Collected data:
(* ===== verification/Authorization.v ===== *)
(** * The connector's serving authorization (connector/src/authorization.rs)

    A connector serves traffic only while the controller keeps authorizing it.
    Its requests are numbered; an acknowledgement of request [k] lets it serve
    until [sent[k] + H].  [AckTracker] keeps the book and is the serving-state
    machine; it publishes the state and the deadline together, and every path
    into the data plane asks [admits].

    An [Instant] is a number of nanoseconds on the connector's monotonic
    clock.  [BTreeMap] is a [gmap]; [u64] counters wrap.  Log lines are left
    out. *)

From Stdlib Require Import ZArith Lia.
From S2P Require Import Prelude.
Open Scope Z_scope.

Abbreviation instant := Z (only parsing).

Definition u64_succ (n : Z) : Z := (n + 1) mod 2 ^ 64.

(** ** Signals and states *)

Definition CONNECTOR_STATE_MARKER_KEY : string := "zecurity-connector-state".
Definition MARKER_REVOKED : string := "revoked".
Definition MARKER_UNKNOWN : string := "unknown".

Inductive TerminalSignal := SigRevoked | SigUnknownIdentity.
#[export] Instance TerminalSignal_eq_dec : EqDecision TerminalSignal.
Proof. solve_decision. Defined.

(** A gRPC status: its code, and the trailers that are readable text. *)
Record Status := MkStatus { st_code : Z; st_metadata : gmap string string }.
Inductive StatusClass := ClsRevoked | ClsUnknownConnector | Unmarked (code : Z).

Definition classify_status (status : Status) : StatusClass :=
  match st_metadata status !! CONNECTOR_STATE_MARKER_KEY with
  | Some v => if v ≟ MARKER_REVOKED then ClsRevoked
              else if v ≟ MARKER_UNKNOWN then ClsUnknownConnector
              else Unmarked (st_code status)
  | None => Unmarked (st_code status)
  end.

Inductive ServingState :=
| Starting | Serving | ServingDisconnected | Disabled | Recovering | Revoked | UnknownIdentity.
#[export] Instance ServingState_eq_dec : EqDecision ServingState.
Proof. solve_decision. Defined.

Definition is_terminal (s : ServingState) : bool :=
  match s with Revoked | UnknownIdentity => true | _ => false end.
Definition is_open (s : ServingState) : bool :=
  match s with Serving | ServingDisconnected => true | _ => false end.

Record AuthzSnapshot := MkAuthzSnapshot {
  sn_state : ServingState; sn_deadline : option instant; sn_closures : Z
}.

Definition admits (s : AuthzSnapshot) (now : instant) : bool :=
  is_open (sn_state s) && match sn_deadline s with Some d => now <? d | None => false end.

(** ** The tracker *)

Inductive AckRejection :=
| Terminal (s : TerminalSignal) | NoCapability | Zero | NotNewer (highest_accepted : Z)
| Unknown | Stale (age : duration) | BeforeLoss.

Record AckTracker := MkAckTracker {
  freshness : duration;
  last_assigned : Z;
  sent : gmap Z instant;
  highest_accepted : Z;
  latest_accepted_sent_at : option instant;
  terminal : option TerminalSignal;
  state : ServingState;
  deadline : option instant;
  lost_at : option instant;
  closures : Z;
  publish : AuthzSnapshot (* the value in the watch channel *)
}.

Definition set_last_assigned (n : Z) (t : AckTracker) : AckTracker :=
  MkAckTracker (freshness t) n (sent t) (highest_accepted t) (latest_accepted_sent_at t) (terminal t)
    (state t) (deadline t) (lost_at t) (closures t) (publish t).
Definition set_sent (m : gmap Z instant) (t : AckTracker) : AckTracker :=
  MkAckTracker (freshness t) (last_assigned t) m (highest_accepted t) (latest_accepted_sent_at t) (terminal t)
    (state t) (deadline t) (lost_at t) (closures t) (publish t).
Definition set_accepted (seq : Z) (sent_at : instant) (t : AckTracker) : AckTracker :=
  MkAckTracker (freshness t) (last_assigned t) (sent t) seq (Some sent_at) (terminal t)
    (state t) (deadline t) (lost_at t) (closures t) (publish t).
Definition set_terminal (s : TerminalSignal) (t : AckTracker) : AckTracker :=
  MkAckTracker (freshness t) (last_assigned t) (sent t) (highest_accepted t) (latest_accepted_sent_at t) (Some s)
    (state t) (deadline t) (lost_at t) (closures t) (publish t).
Definition set_deadline (d : option instant) (t : AckTracker) : AckTracker :=
  MkAckTracker (freshness t) (last_assigned t) (sent t) (highest_accepted t) (latest_accepted_sent_at t) (terminal t)
    (state t) d (lost_at t) (closures t) (publish t).
Definition set_lost_at (l : instant) (t : AckTracker) : AckTracker :=
  MkAckTracker (freshness t) (last_assigned t) (sent t) (highest_accepted t) (latest_accepted_sent_at t) (terminal t)
    (state t) (deadline t) (Some l) (closures t) (publish t).

Definition new (freshness : duration) : AckTracker :=
  MkAckTracker freshness 0 ∅ 0 None None Starting None None 0 (MkAuthzSnapshot Starting None 0).

Definition snapshot (t : AckTracker) : AuthzSnapshot := MkAuthzSnapshot (state t) (deadline t) (closures t).

(** The only place the state changes. *)
Definition transition (to : ServingState) (t : AckTracker) : AckTracker :=
  let closures' := if is_open (state t) && negb (is_open to) then u64_succ (closures t) else closures t in
  let deadline' := if is_open to then deadline t else None in
  MkAckTracker (freshness t) (last_assigned t) (sent t) (highest_accepted t) (latest_accepted_sent_at t)
    (terminal t) to deadline' (lost_at t) closures' (MkAuthzSnapshot to deadline' closures').

(** Applied first by every event, so the outcome does not depend on when the
    expiry timer runs. *)
Definition expire (now : instant) (t : AckTracker) : AckTracker :=
  if is_open (state t) then
    match deadline t with
    | Some d => if d <=? now then transition Disabled (set_lost_at d t) else t
    | None => t
    end
  else t.

Definition stream_up (now : instant) (t : AckTracker) : AckTracker :=
  let t := expire now t in
  if state t ≟ Disabled then transition Recovering t else t.

Definition stream_down (now : instant) (t : AckTracker) : AckTracker :=
  let t := expire now t in
  match state t with
  | Serving => transition ServingDisconnected t
  | Recovering => transition Disabled (set_lost_at now t)
  | _ => t
  end.

Definition next_seq (t : AckTracker) : Z * AckTracker :=
  let n := u64_succ (last_assigned t) in (n, set_last_assigned n t).

Definition seq_for_replacement (t : AckTracker) : Z * AckTracker :=
  if highest_accepted t <? last_assigned t then (last_assigned t, t) else next_seq t.

Definition record_sent (seq : Z) (at_ : instant) (t : AckTracker) : AckTracker :=
  if seq =? 0 then t
  else
    let sent' := match sent t !! seq with Some _ => sent t | None => <[seq := at_]> (sent t) end in
    set_sent (filter (λ kv : Z * instant, at_ < kv.2 + freshness t) sent') t.

Definition on_ack (seq : Z) (capable : bool) (now : instant) (t : AckTracker)
    : result AckRejection () * AckTracker :=
  let t := expire now t in
  match terminal t with
  | Some s => (Err (Terminal s), t)
  | None =>
      if negb capable then (Err NoCapability, t)
      else if seq =? 0 then (Err Zero, t)
      else if seq <=? highest_accepted t then (Err (NotNewer (highest_accepted t)), t)
      else match sent t !! seq with
      | None => (Err Unknown, t)
      | Some sent_at =>
          let age := Z.max 0 (now - sent_at) in
          if freshness t <=? age then (Err (Stale age), t)
          else if match lost_at t with Some lost => sent_at <? lost | None => false end then (Err BeforeLoss, t)
          else
            let t := set_accepted seq sent_at t in
            let t := set_sent (filter (λ kv : Z * instant, seq < kv.1) (sent t)) t in
            let d := sent_at + freshness t in
            let t := set_deadline (Some (match deadline t with Some old => Z.max old d | None => d end)) t in
            (Ok tt, transition Serving t)
      end
  end.

Definition terminal_state (signal : TerminalSignal) : ServingState :=
  match signal with SigRevoked => Revoked | SigUnknownIdentity => UnknownIdentity end.

Definition on_terminal (signal : TerminalSignal) (t : AckTracker) : bool * AckTracker :=
  match terminal t with
  | Some _ => (false, t)
  | None => (true, transition (terminal_state signal) (set_terminal signal t))
  end.

(** ** The control stream's messages *)

(** What the controller sends, as far as the tracker looks at it. *)
Inductive controller_body :=
| AgentPolicy (authorization_acks : bool)
| AuthorizationAck (heartbeat_seq : Z)
| ConnectorRevoked
| OtherBody.

Record StreamAuthz := MkStreamAuthz { sz_capable : bool; sz_first_seen : bool }.
Definition stream_authz_default : StreamAuthz := MkStreamAuthz false false.

(** [now1] and [now2] are the two readings of the clock. *)
Definition observe_controller_msg (now1 now2 : instant) (msg : controller_body) (stream : StreamAuthz)
    (t : AckTracker) : StreamAuthz * AckTracker :=
  let t := if sz_first_seen stream then t else stream_up now1 t in
  let stream := MkStreamAuthz (sz_capable stream) true in
  match msg with
  | AgentPolicy acks => (MkStreamAuthz acks true, t)
  | AuthorizationAck seq => (stream, (on_ack seq (sz_capable stream) now2 t).2)
  | ConnectorRevoked => (stream, (on_terminal SigRevoked t).2)
  | OtherBody => (stream, t)
  end.

Definition observe_status (status : Status) (t : AckTracker) : AckTracker :=
  match classify_status status with
  | ClsRevoked => (on_terminal SigRevoked t).2
  | ClsUnknownConnector => (on_terminal SigUnknownIdentity t).2
  | Unmarked _ => t
  end.

(** A health report is stamped when the transport takes it. *)
Definition stamp_send (heartbeat_seq : Z) (now : instant) (t : AckTracker) : AckTracker :=
  if heartbeat_seq =? 0 then t else record_sent heartbeat_seq now t.

(** ** Timing (control_stream.rs) *)

Definition HEALTH_INTERVAL_SECS : Z := 15.
Definition AUTHORIZATION_FRESHNESS : duration := HEALTH_INTERVAL_SECS * Second.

TASK REQUIREMENTS:
Send back an exact copy of only the lines from the line with "let deadline' := if" up to and including the line with "Definition next_seq (t" in the data above.

ANSWER SECTION:
  let deadline' := if is_open to then deadline t else None in
  MkAckTracker (freshness t) (last_assigned t) (sent t) (highest_accepted t) (latest_accepted_sent_at t)
    (terminal t) to deadline' (lost_at t) closures' (MkAuthzSnapshot to deadline' closures').

(** Applied first by every event, so the outcome does not depend on when the
    expiry timer runs. *)
Definition expire (now : instant) (t : AckTracker) : AckTracker :=
  if is_open (state t) then
    match deadline t with
    | Some d => if d <=? now then transition Disabled (set_lost_at d t) else t
    | None => t
    end
  else t.

Definition stream_up (now : instant) (t : AckTracker) : AckTracker :=
  let t := expire now t in
  if state t ≟ Disabled then transition Recovering t else t.

Definition stream_down (now : instant) (t : AckTracker) : AckTracker :=
  let t := expire now t in
  match state t with
  | Serving => transition ServingDisconnected t
  | Recovering => transition Disabled (set_lost_at now t)
  | _ => t
  end.

Definition next_seq (t : AckTracker) : Z * AckTracker :=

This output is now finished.